(** * swearkiller: the subtitle-to-mute-interval pipeline

    A shallow embedding of [gui.go] (and of the command-line twin of the same
    functions): [parseSRTTime], [findSwearTimestamps], [mergeSegments],
    [generateFFmpegCommand] and [getVolumeFilter].

    Go values are modelled as follows.
    - [float64]: IEEE 754 binary64, round to nearest even, with signed zeros,
      infinities and NaN (module [F64]).
    - [string]: a sequence of bytes ([String.string]).
    - [[]Segment]: a [list Segment]; where aliasing of the backing array is
      observable a slice header over a store of arrays (module [Mem]).
    - [error]: an inductive type, results as sums. *)

From Stdlib Require Import Ascii String.
From Stdlib Require Import ZArith List Bool Lia Arith.
From Stdlib Require Import Permutation Sorted.
From Stdlib Require DecimalString DecimalPos DecimalN.
Import ListNotations.

Set Implicit Arguments.

(* ================================================================== *)
(** * IEEE 754 binary64 *)
(* ================================================================== *)

Module F64.

Local Open Scope Z_scope.

(** The smallest positive binary64 is [2^-1074]; every finite binary64 is an
    integer multiple of it.  A finite value is kept as its sign and its
    magnitude counted in that unit. *)
Definition emin_bits : Z := 1074.
Definition unit_scale : Z := 2 ^ emin_bits.
(** Magnitudes from [2^1024] on overflow to an infinity. *)
Definition overflow_threshold : Z := 2 ^ (1024 + emin_bits).

Inductive float64 : Type :=
| NaN : float64
| Inf (neg : bool) : float64
| Fin (neg : bool) (mag : Z) : float64.

(** Number of low bits a magnitude loses to fit a 53-bit significand. *)
Definition shift (n : Z) : Z := Z.max 0 (Z.log2 n - 52).

(** Round the rational [(q*d + r) / d] to an integer, ties to even. *)
Definition rne (q r d : Z) : Z :=
  if 2 * r <? d then q
  else if d <? 2 * r then q + 1
  else if Z.even q then q else q + 1.

(** Round the non-negative rational [num/den] (counted in units of
    [2^-1074]) to the nearest magnitude with a 53-bit significand. *)
Definition round_mag (num den : Z) : Z :=
  let k := shift (num / den) in
  let d := den * 2 ^ k in
  rne (num / d) (num mod d) d * 2 ^ k.

Definition mk (neg : bool) (num den : Z) : float64 :=
  let m := round_mag num den in
  if overflow_threshold <=? m then Inf neg else Fin neg m.

Definition sval (neg : bool) (mag : Z) : Z := if neg then - mag else mag.

(** A magnitude is representable when rounding leaves it alone. *)
Definition valid_mag (m : Z) : bool :=
  (0 <=? m) && (m <? overflow_threshold) && (round_mag m 1 =? m).

Definition valid (x : float64) : bool :=
  match x with
  | Fin _ m => valid_mag m
  | _ => true
  end.

Definition isNaN (x : float64) : bool :=
  match x with NaN => true | _ => false end.

Definition isFinite (x : float64) : bool :=
  match x with Fin _ _ => true | _ => false end.

(** [x + y] *)
Definition add (x y : float64) : float64 :=
  match x, y with
  | NaN, _ | _, NaN => NaN
  | Inf a, Inf b => if Bool.eqb a b then Inf a else NaN
  | Inf a, Fin _ _ => Inf a
  | Fin _ _, Inf b => Inf b
  | Fin s1 m1, Fin s2 m2 =>
      let v := sval s1 m1 + sval s2 m2 in
      if v =? 0 then Fin (s1 && s2) 0
      else mk (v <? 0) (Z.abs v) 1
  end.

(** [x / y] *)
Definition div (x y : float64) : float64 :=
  match x, y with
  | NaN, _ | _, NaN => NaN
  | Inf _, Inf _ => NaN
  | Inf a, Fin b _ => Inf (xorb a b)
  | Fin a _, Inf b => Fin (xorb a b) 0
  | Fin s1 m1, Fin s2 m2 =>
      if m2 =? 0 then (if m1 =? 0 then NaN else Inf (xorb s1 s2))
      else mk (xorb s1 s2) (m1 * unit_scale) m2
  end.

(** The conversion [float64(n)] of an integer. *)
Definition of_int (n : Z) : float64 :=
  mk (n <? 0) (Z.abs n * unit_scale) 1.

(** The constant [p/q] as the compiler rounds a decimal literal. *)
Definition of_ratio (p q : Z) : float64 :=
  mk (p <? 0) (Z.abs p * unit_scale) q.

Definition zero : float64 := Fin false 0.
Definition one : float64 := Fin false unit_scale.

(** [x < y] and [x <= y]; every comparison with NaN is false. *)
Definition ltb (x y : float64) : bool :=
  match x, y with
  | NaN, _ | _, NaN => false
  | Inf a, Inf b => a && negb b
  | Inf a, Fin _ _ => a
  | Fin _ _, Inf b => negb b
  | Fin s1 m1, Fin s2 m2 => sval s1 m1 <? sval s2 m2
  end.

Definition leb (x y : float64) : bool :=
  match x, y with
  | NaN, _ | _, NaN => false
  | Inf a, Inf b => a || negb b
  | Inf a, Fin _ _ => a
  | Fin _ _, Inf b => negb b
  | Fin s1 m1, Fin s2 m2 => sval s1 m1 <=? sval s2 m2
  end.

(** [x > y] and [x >= y] *)
Definition gtb (x y : float64) : bool := ltb y x.
Definition geb (x y : float64) : bool := leb y x.

End F64.

(* ================================================================== *)
(** * Go strings *)
(* ================================================================== *)

(** A Go string is a sequence of bytes.  The functions of [strings],
    [strconv], [unicode/utf8] and [fmt] the program calls are written out
    here after the library's sources; what the library reads from its Unicode
    tables is a parameter ([Unicode]). *)
Module GoStr.

Local Open Scope string_scope.

Definition byte_val (c : ascii) : N := N_of_ascii c.

(** The double quote and the backslash, which a string literal here does
    not spell. *)
Definition dquote_char : ascii := ascii_of_nat 34.
Definition backslash_char : ascii := ascii_of_nat 92.
Definition dquote : string := String dquote_char EmptyString.
Definition backslash : string := String backslash_char EmptyString.

Definition len (s : string) : Z := Z.of_nat (String.length s).

Fixpoint string_rev (s : string) : string :=
  match s with
  | EmptyString => EmptyString
  | String c s' => string_rev s' ++ String c EmptyString
  end.

(** [strings.HasPrefix(s, prefix)] *)
Fixpoint HasPrefix (s prefix : string) : bool :=
  match prefix, s with
  | EmptyString, _ => true
  | String p prefix', String c s' => Ascii.eqb p c && HasPrefix s' prefix'
  | String _ _, EmptyString => false
  end.

(** [strings.Index(s, substr)]: the first position, or -1. *)
Fixpoint index_from (i : Z) (s substr : string) : Z :=
  if HasPrefix s substr then i
  else match s with
       | EmptyString => -1
       | String _ s' => index_from (i + 1) s' substr
       end.

Definition Index (s substr : string) : Z := index_from 0 s substr.

(** [strings.LastIndex(s, substr)]: the last position, or -1. *)
Fixpoint last_index_from (i : Z) (s substr : string) : Z :=
  match s with
  | EmptyString => if HasPrefix s substr then i else -1
  | String _ s' =>
      let later := last_index_from (i + 1) s' substr in
      if (0 <=? later)%Z then later
      else if HasPrefix s substr then i else -1
  end.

WHAT THIS TASK INVOLVES —
Repeat exactly the lines above from the one with "Definition rne (q" up to and including the one with "if m2 =? 0 then". No other line belongs in the reply.

ANSWER TO THIS PROBLEM —
Definition rne (q r d : Z) : Z :=
  if 2 * r <? d then q
  else if d <? 2 * r then q + 1
  else if Z.even q then q else q + 1.

(** Round the non-negative rational [num/den] (counted in units of
    [2^-1074]) to the nearest magnitude with a 53-bit significand. *)
Definition round_mag (num den : Z) : Z :=
  let k := shift (num / den) in
  let d := den * 2 ^ k in
  rne (num / d) (num mod d) d * 2 ^ k.

Definition mk (neg : bool) (num den : Z) : float64 :=
  let m := round_mag num den in
  if overflow_threshold <=? m then Inf neg else Fin neg m.

Definition sval (neg : bool) (mag : Z) : Z := if neg then - mag else mag.

(** A magnitude is representable when rounding leaves it alone. *)
Definition valid_mag (m : Z) : bool :=
  (0 <=? m) && (m <? overflow_threshold) && (round_mag m 1 =? m).

Definition valid (x : float64) : bool :=
  match x with
  | Fin _ m => valid_mag m
  | _ => true
  end.

Definition isNaN (x : float64) : bool :=
  match x with NaN => true | _ => false end.

Definition isFinite (x : float64) : bool :=
  match x with Fin _ _ => true | _ => false end.

(** [x + y] *)
Definition add (x y : float64) : float64 :=
  match x, y with
  | NaN, _ | _, NaN => NaN
  | Inf a, Inf b => if Bool.eqb a b then Inf a else NaN
  | Inf a, Fin _ _ => Inf a
  | Fin _ _, Inf b => Inf b
  | Fin s1 m1, Fin s2 m2 =>
      let v := sval s1 m1 + sval s2 m2 in
      if v =? 0 then Fin (s1 && s2) 0
      else mk (v <? 0) (Z.abs v) 1
  end.

(** [x / y] *)
Definition div (x y : float64) : float64 :=
  match x, y with
  | NaN, _ | _, NaN => NaN
  | Inf _, Inf _ => NaN
  | Inf a, Fin b _ => Inf (xorb a b)
  | Fin a _, Inf b => Fin (xorb a b) 0
  | Fin s1 m1, Fin s2 m2 =>
      if m2 =? 0 then (if m1 =? 0 then NaN else Inf (xorb s1 s2))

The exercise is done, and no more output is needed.